During my eating disorder, I experienced both residential/inpatient treatment and outpatient treatment. Inpatient treatment focused heavily on the medical, physical and behavioural aspects of eating disorders, such as achieving medical stability, a healthy weight and normalised eating patterns. Outpatient treatment placed greater emphasis on addressing psychological, emotional and social difficulties, and made use of a range of therapeutic techniques including acceptance and commitment therapy (ACT), cognitive behavioural therapy (CBT) mindfulness and self-compassion focused therapies at different stages in my recovery journey. I have been fortunate to be able to continue to receive private therapy in the years following my initial eating disorder recovery in order to address the core issues such as anxiety which I, like many others, still experience in other areas of life.

In contrast, which treatments/therapies did you find to be unhelpful or lacking?
In my personal treatment experience, there was a lack of psychological support alongside the focus on physical recovery and weight restoration in inpatient treatment. As a result, I was discharged without having made the psychological progress necessary to sustain recovery and relapsed shortly following treatment, landing me in an all-too-common cycle of relapse and readmission. There is a need for more carefully planned discharge procedures and continued care that extends long after people achieve initial symptom remission. At a broader level, the shortage of inpatient beds and long waitlists for outpatient therapy means that many people do not receive the help they need. Early intervention is key to prevent people deteriorating to crisis point, and follow-up care is equally important to prevent relapse and support ongoing recovery.
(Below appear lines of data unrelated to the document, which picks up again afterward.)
(** [RBTree::insert_at] below a node without a left child never returns:
    [balance] is called with the parent as the node to insert, which makes it
    its own parent, and the loop rotates it for ever. *)
Theorem rb_insert_at_diverges s new p pos nd nw :
  theap s !! p = Some nd → left nd = None → theap s !! new = Some nw → new ≠ p →
  ∃ s1 s2, insert_at (Some new) (Some p) pos s = balance (Some p) (Some p) s1 ∧
    link_new (Some p) (Some p) s1 = (s2, Ok tt) ∧
    ∀ fuel, (balance_loop fuel (Some p) s2).2 = Throw OutOfFuel.
Proof.
  intros Hp Hl Hn Hne.
  destruct (insert_at_reaches_balance s new p pos nd nw Hp Hl Hn Hne) as (s1 & [n1 Hs1] & Heq).
  destruct (link_self s1 p n1 Hs1) as (s2 & Hlink & Hself).
  exists s1, s2. split_and!; [done..|]. intros fuel. by apply self_loop_diverges.
Qed.

(** *** Witnesses *)

Definition ex_rb_heap : gmap loc (tnode RBNode) :=
  mk_heap [(1%positive, of_int 5); (2%positive, of_int 3); (3%positive, of_int 4)].
Definition ex_rb : rbst := mkTree None 0 ex_rb_heap.
Definition ex_rb1 : rbst := mkTree (Some 1%positive) 0 ex_rb_heap.
Definition ex_t1 : rbtree := T 1%positive (mkRB 0 (of_int 5)) E E.

Lemma ex_rb1_rep : tree_rep ex_rb1 ex_t1.
Proof. split; [done| |apply NoDup_singleton]. by vm_compute. Qed.
Lemma ex_t1_valid : rb_tree ex_t1 ∧ sorted_tree ex_t1.
Proof.
  split; [split; [done|exists 1; apply rb_B; [done|constructor..]]|].
  split; [by apply Forall_singleton|]. constructor; constructor.
Qed.

Lemma rb_insert_correct_witness :
  ∃ s' t', insert (Some 2%positive) ex_rb1 = (s', Ok tt) ∧ tree_rep s' t' ∧ rb_tree t' ∧
    cmps t' = [of_int 3; of_int 5].
Proof.
  destruct (rb_insert_correct ex_rb1 ex_t1 2%positive (mkT (mkRB 0 (of_int 3)) None None None))
    as (s' & t' & H1 & H2 & H3 & _ & _ & H4 & _);
    [exact ex_rb1_rep|apply ex_t1_valid..|reflexivity| |reflexivity|].
  - apply not_elem_of_cons. split; [done|apply not_elem_of_nil].
  - exists s', t'. split_and!; [done..|]. rewrite H4. vm_compute. reflexivity.
Defined.

Lemma rb_balance_refines_witness :
  runs (balance None (Some 1%positive)) ex_rb1 ex_t1 ex_t1.
Proof.
  apply (rb_balance_refines ex_rb1 [] 1%positive (mkRB 0 (of_int 5)));
    [exact ex_rb1_rep|constructor|done].
Defined.

Lemma rb_build_balanced_witness :
  ∃ s' t', insert_all [1%positive; 2%positive; 3%positive] ex_rb = (s', Ok tt) ∧ tree_rep s' t' ∧
    cmps t' = [of_int 3; of_int 4; of_int 5] ∧ height t' ≤ 4.
Proof.
  destruct (rb_build_balanced ex_rb [1%positive; 2%positive; 3%positive]
    [of_int 5; of_int 3; of_int 4]) as (s' & t' & H1 & H2 & _ & _ & H3 & H4);
    [reflexivity|repeat (apply Forall2_cons_2; [reflexivity|]); apply Forall2_nil_2
    |apply (bool_decide_unpack _); vm_compute; done
    |repeat (apply Forall_cons_2; [reflexivity|]); apply Forall_nil_2|].
  exists s', t'. split_and!; [done..| |exact H4]. rewrite H3. vm_compute. reflexivity.
Defined.

Lemma rb_find_correct_witness :
  find (mkRB 0 (of_int 7)) ex_rb1 = (ex_rb1, Throw (runtime_error "node not found")).
Proof.
  destruct (rb_find_correct ex_rb1 ex_t1 (mkRB 0 (of_int 7))) as [_ [(p & a & _ & Hin & He)|[H _]]];
    [exact ex_rb1_rep|apply ex_t1_valid..|reflexivity| |exact H].
  apply list_elem_of_singleton in Hin as [= -> ->]. vm_compute in He. discriminate.
Defined.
To those both contemplating and actively recovering from an eating disorder, what advice would you give to them?
It’s common for people to approach recovery with a set of preconceived expectations about what the recovery process should like, how long it should take, and what it means to be recovered, based on other people’s stories and experiences of recovery. Whilst sharing stories of recovery is important, it can lead to unhelpful comparison and move people away from discovering what recovery means to them in the context of their own life. On the contrary, some people struggle to imagine what life would be like without an eating disorder, and many are ambivalent about whether or not they are ready to, or even want to, recover. Whilst parts of recovery will necessarily be linked to specific eating disorder behaviours and symptoms and can be defined by the remission of these symptoms, other parts of recovery are much harder to define and involve an ongoing process of discovering a life and identity outside of the eating disorder. I would encourage people recovering from eating disorders, as well as those supporting them, to be open-minded about the recovery process and where it may take them. I believe full recovery from an eating disorder is possible, but also that people can make steps towards recovery and experience improved quality of life even if they feel unable to fully move beyond their eating disorder.

You run a very engaging and popular twitter account, @takeonEDs. What prompted you to start this channel, and do you have bigger plans for it?
I began tweeting @takeonEDs when I began researching eating disorders at university in the years following my own recovery. I wanted to use the channel to connect with people who were interested in eating disorders, and in order to keep up to date with the most pressing issues pertaining eating disorders. I have found Twitter to be an inclusive, democratic, informative and collaborative space for discussing these issues. It provides a unique opportunity for treatment professionals, researchers, activists, policy makers and people personally affected by eating disorders all over the world to share their thoughts and ideas and engage in productive dialogue. My aim is to continue to use the account to reach more people with my research and activism and to learn from people who can offer a different perspective than my own.